Answerable to Armour’s stores are opening back up across the county after being forced shut due to the Covid-19 crisis, but shoppers aren’t brag up like they used to, according to the retailer’s CEO.
“The consumer is there, but they are still nowhere near pre-Covid directs … there is hesitancy there,” Under Armour Chief Executive Patrik Frisk told CNBC’s Sara Eisen on Friday morning, on the lean overs of the company’s second-quarter earnings report.
“The consumer is out there shopping, and when they do shop conversion is better,” he phrased. “But the traffic is still depressed. … We think that kind of tentative approach from the consumer is going to stop.”
Under Armour shares were falling more than 8% Friday afternoon, after management communicated during an earnings call that the company is forecasting revenue to be down between 20% and 25% in the back half of the year. Within that time after time frame, it said declines could be worse during the fourth quarter, which includes the all-important holiday seasonable. And it also warned 2020 gross margins could end the year down on a year-over-year basis, due to heightened promotional enterprise.

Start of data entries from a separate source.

(* ===== verification/ReloadState.v ===== *)
(** * What a plugin reload keeps of the match

    [plugins/match/readyup/reload_state.cpp]: the loaded match as JSON,
    written when the plugin is unloaded and read by the next image ([ModesJson.v] has the modes' part).  An unordered
    container is written in the order of [map_to_list].  [None]: a number that is no value of its enum, or a double that is no
    [long long]. *)

From S2P Require Import Prelude CStr Double Json JsonFacts MatchRules MatchConfig Modes ModesJson ModesRun.

Module Reload.
Import Mo ModeJson.

(** ** Readers *)

Definition ToU64 (v : option Json) : Z := match v with Some v => strtoull (AsString v) | None => 0 end.
Section Get.
Context (o : option Json).
Definition key_of (k : string) : option Json := o ≫= fun j => Find j k.
Definition Int (k : string) (def : Z) : option Z := match key_of k with Some v => to_int32 <$> AsInt v | None => Some def end.
Definition Bool (k : string) (def : bool) : bool := match key_of k with Some v => AsBool v | None => def end.
Definition Str (k : string) : string := match key_of k with Some v => AsString v | None => EmptyString end.
End Get.

Definition items_of (j : Json) (k : string) : list Json := match Find j k with Some v => Items v | None => [] end.
Definition members_of (j : Json) (k : string) : list (string * Json) := match Find j k with Some v => Members v | None => [] end.

(** ** The loaded match *)

Definition U64 (n : Z) : Json := JString (to_string n).
Definition rules_json (r : MatchRules) : Json :=
  JObject
    [("tech_pauses_per_team", JInt (tech_pauses_per_team r)); ("tech_pause_max_seconds", JInt (tech_pause_max_seconds r));
     ("both_teams_unpause", JInt (both_teams_unpause r)); ("allow_force_ready", JInt (allow_force_ready r)); ("team_ready", JInt (team_ready r));
     ("min_players_to_ready", JInt (min_players_to_ready r)); ("min_spectators_to_ready", JInt (min_spectators_to_ready r));
     ("forfeit_after_seconds", JInt (forfeit_after_seconds r)); ("gg_enabled", JInt (gg_enabled r)); ("gg_threshold_pct", JInt (gg_threshold_pct r));
     ("gg_min_score_diff", JInt (gg_min_score_diff r)); ("stop_command_available", JInt (stop_command_available r));
     ("stop_command_no_damage", JInt (stop_command_no_damage r)); ("stop_vote_seconds", JInt (stop_vote_seconds r));
     ("pause_after_restore", JInt (pause_after_restore r))].
Definition teams_json (m : gmap Z WebhookTeam) : Json := JObject ((fun kv : Z * WebhookTeam => (to_string kv.1, JInt (team_int kv.2))) <$> map_to_list m).
Definition ids_json (s : gset Z) : Json := JArray (U64 <$> elements s).

Definition ContextToJson (c : WebhookMatchContext) : Json :=
  JObject
    [("matchid", U64 (c_matchid c)); ("slug", JString (c_slug c)); ("num_maps", JInt (c_num_maps c));
     ("team1_name", JString (t_name (c_team1 c))); ("team2_name", JString (t_name (c_team2 c)));
     ("team1_id", JString (t_id (c_team1 c))); ("team2_id", JString (t_id (c_team2 c)));
     ("team1_captain", U64 (t_captain (c_team1 c))); ("team2_captain", U64 (t_captain (c_team2 c)));
     ("knife_decision_seconds", JInt (c_knifeDecisionSeconds c)); ("max_rounds", JInt (c_maxRounds c));
     ("overtime_enabled", JBool (c_overtime_enabled c)); ("overtime_segments", JInt (c_overtimeSegments c));
     ("max_overtimes", JInt (c_maxOvertimes c)); ("damage_tiebreak", JBool (c_damageTiebreakEnabled c));
     ("sudden_death_on_damage_tie", JBool (c_suddenDeathOnDamageTie c)); ("clinch_series", JBool (c_clinch_series c));
     ("players_per_team", JInt (c_players_per_team c)); ("playout", JInt (c_playout c)); ("whitelist", JInt (c_whitelist c));
     ("autoready", JInt (c_autoready c)); ("roster_names_rule", JInt (c_roster_names_rule c)); ("map_sides", JArray (JString <$> c_map_sides c));
     ("maplist", JArray (JString <$> c_maplist c)); ("spectators", ids_json (c_spectators c)); ("admins", ids_json (c_admins c));
     ("cvars", JObject ((fun kv : string * string => (kv.1, JString kv.2)) <$> map_to_list (c_cvars c)));
     ("roster", teams_json (roster_team (c_roster c)));
     ("team1_flag", JString (t_flag (c_team1 c))); ("team2_flag", JString (t_flag (c_team2 c))); ("rules", rules_json (c_rules c));
     ("ruleset", JString (c_ruleset c)); ("overrides", JString (c_overrides_json c)); ("coaches", ids_json (c_coaches c));
     ("coach_team", teams_json (coach_team (c_roster c))); ("coaches_per_team", JInt (c_coaches_per_team c));
     ("substitutes", ids_json (substitutes (c_roster c)));
     ("roster_names", JObject ((fun kv : Z * string => (to_string kv.1, JString kv.2)) <$> map_to_list (roster_names (c_roster c))));
     ("wingman", JBool (c_wingman c)); ("bot_fill", JBool (c_bot_fill c)); ("simulation", JBool (c_simulation c));
     ("simulation_timescale", JDouble (c_simulation_timescale c))].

“We are taking a more conservative outlook around the back half of the year,” Frisk said on CNBC.
“We don’t know how the consumer is successful to be navigating the back half of this year … how back-to-school is going to play out,” he said.

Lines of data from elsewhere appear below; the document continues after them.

(** Nobody on CT or T is left out. *)
Lemma add_humans_keeps l acc sid : is_Some (teamNum acc !! sid) -> is_Some (teamNum (foldl add_human acc l) !! sid).
Proof.
  revert acc. induction l as [|h l IH]; intros acc; cbn; [done|]. intros Ha. apply IH. unfold add_human. destruct (p_sid h =? 0); [done|].
  destruct (plays (p_team h)); [|exact Ha]. cbn. destruct (decide (p_sid h = sid)) as [->|]; [rewrite lookup_insert_eq; by eexists|by rewrite lookup_insert_ne by done].
Qed.
Lemma add_humans_all l acc h : h ∈ l -> p_sid h <> 0 -> plays (p_team h) = true -> is_Some (teamNum (foldl add_human acc l) !! p_sid h).
Proof.
  revert acc. induction l as [|h' l IH]; intros acc Hin Hz Hp; [by apply not_elem_of_nil in Hin|]. cbn. apply elem_of_cons in Hin as [<-|Hin]; [|by apply IH].
  apply add_humans_keeps. unfold add_human. rewrite (proj2 (Z.eqb_neq _ _) Hz), Hp. cbn. rewrite lookup_insert_eq. by eexists.
Qed.
Lemma roster_all h : h ∈ humans (base X) -> p_sid h <> 0 -> plays (p_team h) = true -> is_Some (teamNum (BuildScrimRoster X) !! p_sid h).
Proof. intros Hin Hz Hp. unfold BuildScrimRoster. case_match; [rewrite bots_team|]; by apply add_humans_all. Qed.
Lemma add_bots l acc sid team : devBots (foldl add_bot acc l) !! sid = Some team -> devBots acc !! sid = Some team \/ (sid, team) ∈ l.
Proof.
  revert acc. induction l as [|[b t] l IH]; intros acc; cbn; [by left|]. intros H. destruct (IH _ H) as [Ha|Hin]; [|right; by right].
  unfold add_bot in Ha. cbn in Ha. destruct (plays t); [|by left]. cbn in Ha.
  destruct (decide (b = sid)) as [->|]; [rewrite lookup_insert_eq in Ha; injection Ha as ->; right; by left|rewrite lookup_insert_ne in Ha by done; by left].
Qed.
Lemma humans_no_bots l acc : devBots (foldl add_human acc l) = devBots acc.
Proof. revert acc. induction l as [|h l IH]; intros acc; cbn; [done|]. rewrite IH. unfold add_human. by repeat case_match. Qed.
Lemma roster_bot sid team : devBots (BuildScrimRoster X) !! sid = Some team -> devBotsReady X || devBotsScrim X = true /\ (sid, team) ∈ botList X.
Proof.
  unfold BuildScrimRoster. destruct (devBotsReady X || devBotsScrim X); [|rewrite humans_no_bots; cbn; by rewrite lookup_empty].
  intros [H|H]%add_bots; [|by split]. rewrite humans_no_bots in H. cbn in H. by rewrite lookup_empty in H.
Qed.

(** Everyone on CT and T is ready, and both sides have a player, a developer's bot among them where those count: what [ready_now] comes to. *)
Definition on_team (team : Z) (h : Person) : bool := negb (p_sid h =? 0) && (p_team h =? team).
Definition side_taken (team : Z) : bool :=
  existsb (on_team team) (humans (base X)) || ((devBotsReady X || devBotsScrim X) && existsb (fun b : Z * Z => b.2 =? team) (botList X)).
Definition all_players_ready (g : Game) : bool :=
  forallb (fun h => negb (on_team 3 h || on_team 2 h) || is_ready (ready (st (modes g))) (p_sid h)) (humans (base X)) && side_taken 3 && side_taken 2.

Lemma scrim_roster_lookup sid t : roster_team (c_roster (scrim_context X (BuildScrimRoster X))) !! sid = Some t <->
  exists team, teamNum (BuildScrimRoster X) !! sid = Some team /\ IsDevBotId sid = false /\ t = team_of_side team.
Proof.
  cbn. unfold scrim_roster. rewrite lookup_fmap_Some. split.
  - intros (team & <- & H). apply map_lookup_filter_Some in H as [H Hb]. by exists team.
  - intros (team & H & Hb & ->). exists team. split; [done|]. by apply map_lookup_filter_Some.
Qed.
Lemma from_scrim_roster c : from_scrim X (BuildScrimRoster X) c -> c_roster c = c_roster (scrim_context X (BuildScrimRoster X)) /\ c_slug c = "scrim".
Proof. by intros [-> | ->]. Qed.

Lemma on_team_plays team h : plays team = true -> on_team team h = true -> p_sid h <> 0 /\ plays (p_team h) = true.
Proof. unfold on_team. intros Hp [Hz%negb_true_iff%Z.eqb_neq Ht%Z.eqb_eq]%andb_prop. by rewrite Ht. Qed.
Lemma count_taken team : plays team = true ->
  0 < count_if (fun kv => kv.2 =? team) (teamNum (BuildScrimRoster X)) + count_if (fun kv => kv.2 =? team) (devBots (BuildScrimRoster X)) -> side_taken team = true.
Proof.
  intros Hp H. unfold count_if, zlen in H. unfold side_taken. apply orb_true_iff. rewrite andb_true_iff, !existsb_exists.
  destruct (List.filter _ (map_to_list (teamNum _))) as [|[sid t] l] eqn:E1; [destruct (List.filter _ (map_to_list (devBots _))) as [|[sid t] l] eqn:E2; [cbn in H; lia|right]|left].
  - assert ((sid, t) ∈ (sid, t) :: l) as Hin by (by left). rewrite <- E2 in Hin. apply list_elem_of_In, filter_In in Hin as [Hin Ht].
    apply list_elem_of_In, elem_of_map_to_list, roster_bot in Hin as [Hd Hb]. split; [done|]. exists (sid, t). by rewrite <- list_elem_of_In.
  - assert ((sid, t) ∈ (sid, t) :: l) as Hin by (by left). rewrite <- E1 in Hin. apply list_elem_of_In, filter_In in Hin as [Hin Ht%Z.eqb_eq].
    apply list_elem_of_In, elem_of_map_to_list, roster_human in Hin as (h & Hh & <- & Hth & _ & Hz). exists h. rewrite <- list_elem_of_In. split; [done|].
    unfold on_team. rewrite (proj2 (Z.eqb_neq _ _) Hz). cbn in Ht |- *. apply Z.eqb_eq. congruence.
Qed.
Lemma ready_now_all g : ready_now X g = true -> all_players_ready g = true.
Proof.
  unfold ready_now, counts, all_players_ready. intros [Ha [Hct Ht]%andb_prop]%andb_prop. rewrite !andb_true_iff. split_and!.
  - apply forallb_forall. intros h Hin%list_elem_of_In. destruct (on_team 3 h || on_team 2 h) eqn:Eo; [cbn|done].
    assert (p_sid h <> 0 /\ plays (p_team h) = true) as [Hz Hp] by (apply orb_prop in Eo as [Eo|Eo]; by apply (on_team_plays _ h) in Eo).
    destruct (roster_all h Hin Hz Hp) as [team Hteam]. exact (everyone_ready _ _ _ Ha Hteam).
  - apply Z.ltb_lt in Hct. by apply count_taken.
  - apply Z.ltb_lt in Ht. by apply count_taken.
Qed.
End Roster.

Lemma ticks_all_mono (P Q : ScrimEnv -> Game -> bool) h g : (forall X g, P X g = true -> Q X g = true) -> ticks_all P g h -> ticks_all Q g h.
Proof. intros HPQ. revert g. induction h as [|o h IH]; intros g; [done|]. intros [Ho Hh]. split; [destruct o; auto|by apply IH]. Qed.
Lemma held_mono (P Q : ScrimEnv -> Game -> bool) t hist : (forall X g, P X g = true -> Q X g = true) -> held_since P t hist -> held_since Q t hist.
Proof. intros HPQ (h1 & X0 & h2 & -> & Ht & He & HP & Hall). exists h1, X0, h2. split_and!; auto. by apply (ticks_all_mono P). Qed.

(** Claim C9.  A scrim's match is made only when it was earned: in every history of the modes and the flow, if a tick loads a match, then the
    server was in the scrim warmup, at a tick 5 s before (up to a millisecond) everyone on CT and T was ready and both sides had a player (a bot, where a developer's setting lets
    bots count), and so it was at every tick since and is now; the match's players are exactly the humans on CT and T (a developer's bot id is no human's), each on the team of
    a side they are on, all of them ready; and they are still ready after. *)
Theorem scrim_start_earned (hist : list SOp) (X : ScrimEnv) :
  let g := srun hist in let g' := srun (hist ++ [STick X]) in
  ctx (modes g) = None -> is_Some (ctx (modes g')) ->
  mode (st (modes g)) = ScrimWarmup /\ all_players_ready X g = true /\
  (exists t, held_since all_players_ready t hist /\ kCountdownSeconds * kSecond - 1000000 < now (base X) - t) /\
  exists c, ctx (modes g') = Some c /\ c_slug c = "scrim" /\
    (forall sid t, roster_team (c_roster c) !! sid = Some t ->
      IsDevBotId sid = false /\ (exists team, human_on sid team (humans (base X)) /\ t = team_of_side team) /\
      is_ready (ready (st (modes g))) sid = true /\ is_ready (ready (st (modes g'))) sid = true) /\
    forall sid team, human_on sid team (humans (base X)) -> IsDevBotId sid = false -> is_Some (roster_team (c_roster c) !! sid).
Proof.
  intros g g' Hc Hs. unfold g' in *. rewrite srun_app in *. unfold sstep, sop_run in *. fold g in Hs |- *.
  destruct (effective X g) eqn:He; [|rewrite tick_skipped, Hc in Hs by done; by destruct Hs].
  destruct (tick_spec X g He) as [_ T2 _ _]. destruct (T2 Hc Hs) as (Ha & Hd & (_ & Hm & Hb & Hr) & (c & Hctx & Hfrom) & Hkeep).
  pose proof (tr_count _ (truthful hist) Ha) as Hheld. fold g in Hheld. split; [done|].
  split; [apply ready_now_all; unfold ready_now, counts; by rewrite Hr, Hb|].
  split; [eexists; split; [exact (held_mono _ _ _ _ ready_now_all Hheld)|lia]|]. destruct (from_scrim_roster X c Hfrom) as [Hros Hslug].
  exists c. split_and!; [done..| |]; rewrite Hros.
  - intros sid t Hsid. apply scrim_roster_lookup in Hsid as (team & Hteam & Hbot & ->).
    pose proof (roster_human X sid team Hteam) as Hh. pose proof (everyone_ready X _ _ _ Hr Hteam) as Hready. split_and!; [done|by exists team|done|].
    apply Hkeep; [by destruct Hh as (_ & _ & _ & _ & _ & ?)|]. unfold ready_players. apply list_elem_of_fmap. exists (sid, team). split; [done|].
    apply list_elem_of_In, filter_In. split; [by apply list_elem_of_In, elem_of_map_to_list|done].
  - intros sid team (h & Hin & <- & <- & Hp & Hz) Hbot. destruct (roster_all X h Hin Hz Hp) as [t Ht]. exists (team_of_side t).
    apply scrim_roster_lookup. by exists t.
Qed.

(** Claim C10.  The scrim flow leaves a loaded match alone: in every history, a tick with a match loaded changes nothing but the state
    line, unless the match is a scrim and at a tick 60 s before nobody was on the server, and so it was at every tick since and is now. *)
Theorem loaded_match_kept (hist : list SOp) (X : ScrimEnv) (c : WebhookMatchContext) :
  let g := srun hist in let g' := srun (hist ++ [STick X]) in
  ctx (modes g) = Some c ->
  (exists l, forallb is_log l = true /\ modes g' = modes g <| out := out (modes g) ++ l |>) \/
  c_slug c = "scrim" /\ humans (base X) = [] /\ exists t, held_since empty_scrim t hist /\ kEmptyScrimTimeout <= now (base X) - t.
Proof.
  intros g g' Hc. unfold g'. rewrite srun_app. unfold sstep, sop_run. fold g.
  destruct (effective X g) eqn:He; [|left; exists []; rewrite tick_skipped by done; by rewrite app_nil_r, out_id].
  destruct (tick_parts X g He) as (g1 & (sig & m & t & l & Hl & Hg2) & Hg1). rewrite Hc in Hg1. cbv zeta in Hg1.
  set (g0 := g <| flow := before_parts X (flow g) |>) in *. pose proof (match_spec X c g0 Hc) as [_ Hs]. rewrite Hg2, Hg1. cbn [modes]. cbv zeta in Hs.
  change (empty_scrim X g0) with (empty_scrim X g) in Hs. change (modes g0) with (modes g) in Hs.
  destruct (empty_scrim X g) eqn:Ee; [|left; exists l; destruct Hs as [_ ->]; done]. cbv zeta in Hs.
  change (noHumansSince (flow g0)) with (noHumansSince (before_parts X (flow g))) in Hs. rewrite before_humans in Hs.
  destruct (Z.leb_spec kEmptyScrimTimeout (now (base X) - (if noHumansSince (flow g) =? 0 then now (base X) else noHumansSince (flow g)))) as [Ht|Ht];
    [|left; exists l; destruct Hs as [_ ->]; done].
  right. destruct (Z.eqb_spec (noHumansSince (flow g)) 0) as [Ez|Ez]; [unfold kEmptyScrimTimeout, kSecond in Ht; lia|].
  unfold empty_scrim in Ee. rewrite Hc in Ee. apply andb_prop in Ee as [[Hslug%String.eqb_eq Hz%Z.eqb_eq]%andb_prop _]. split; [done|]. split.
  - destruct (humans (base X)); [done|]. unfold zlen in Hz. cbn in Hz. lia.
  - exists (noHumansSince (flow g)). split; [by apply (tr_empty _ (truthful hist))|done].
Qed.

Under Armour isn’t alone in captaining such uncharted territories in the retail industry. Analysts say the back-to-school and holiday shopping seasons this year could be similar kind nothing these companies have ever experienced before, making planning for demand both in stores and online much numerous difficult.
Few retailers have offered Wall Street a 2020 outlook, as some have already mentioned studying for a potential second wave of Covid-19 cases spiking in the U.S.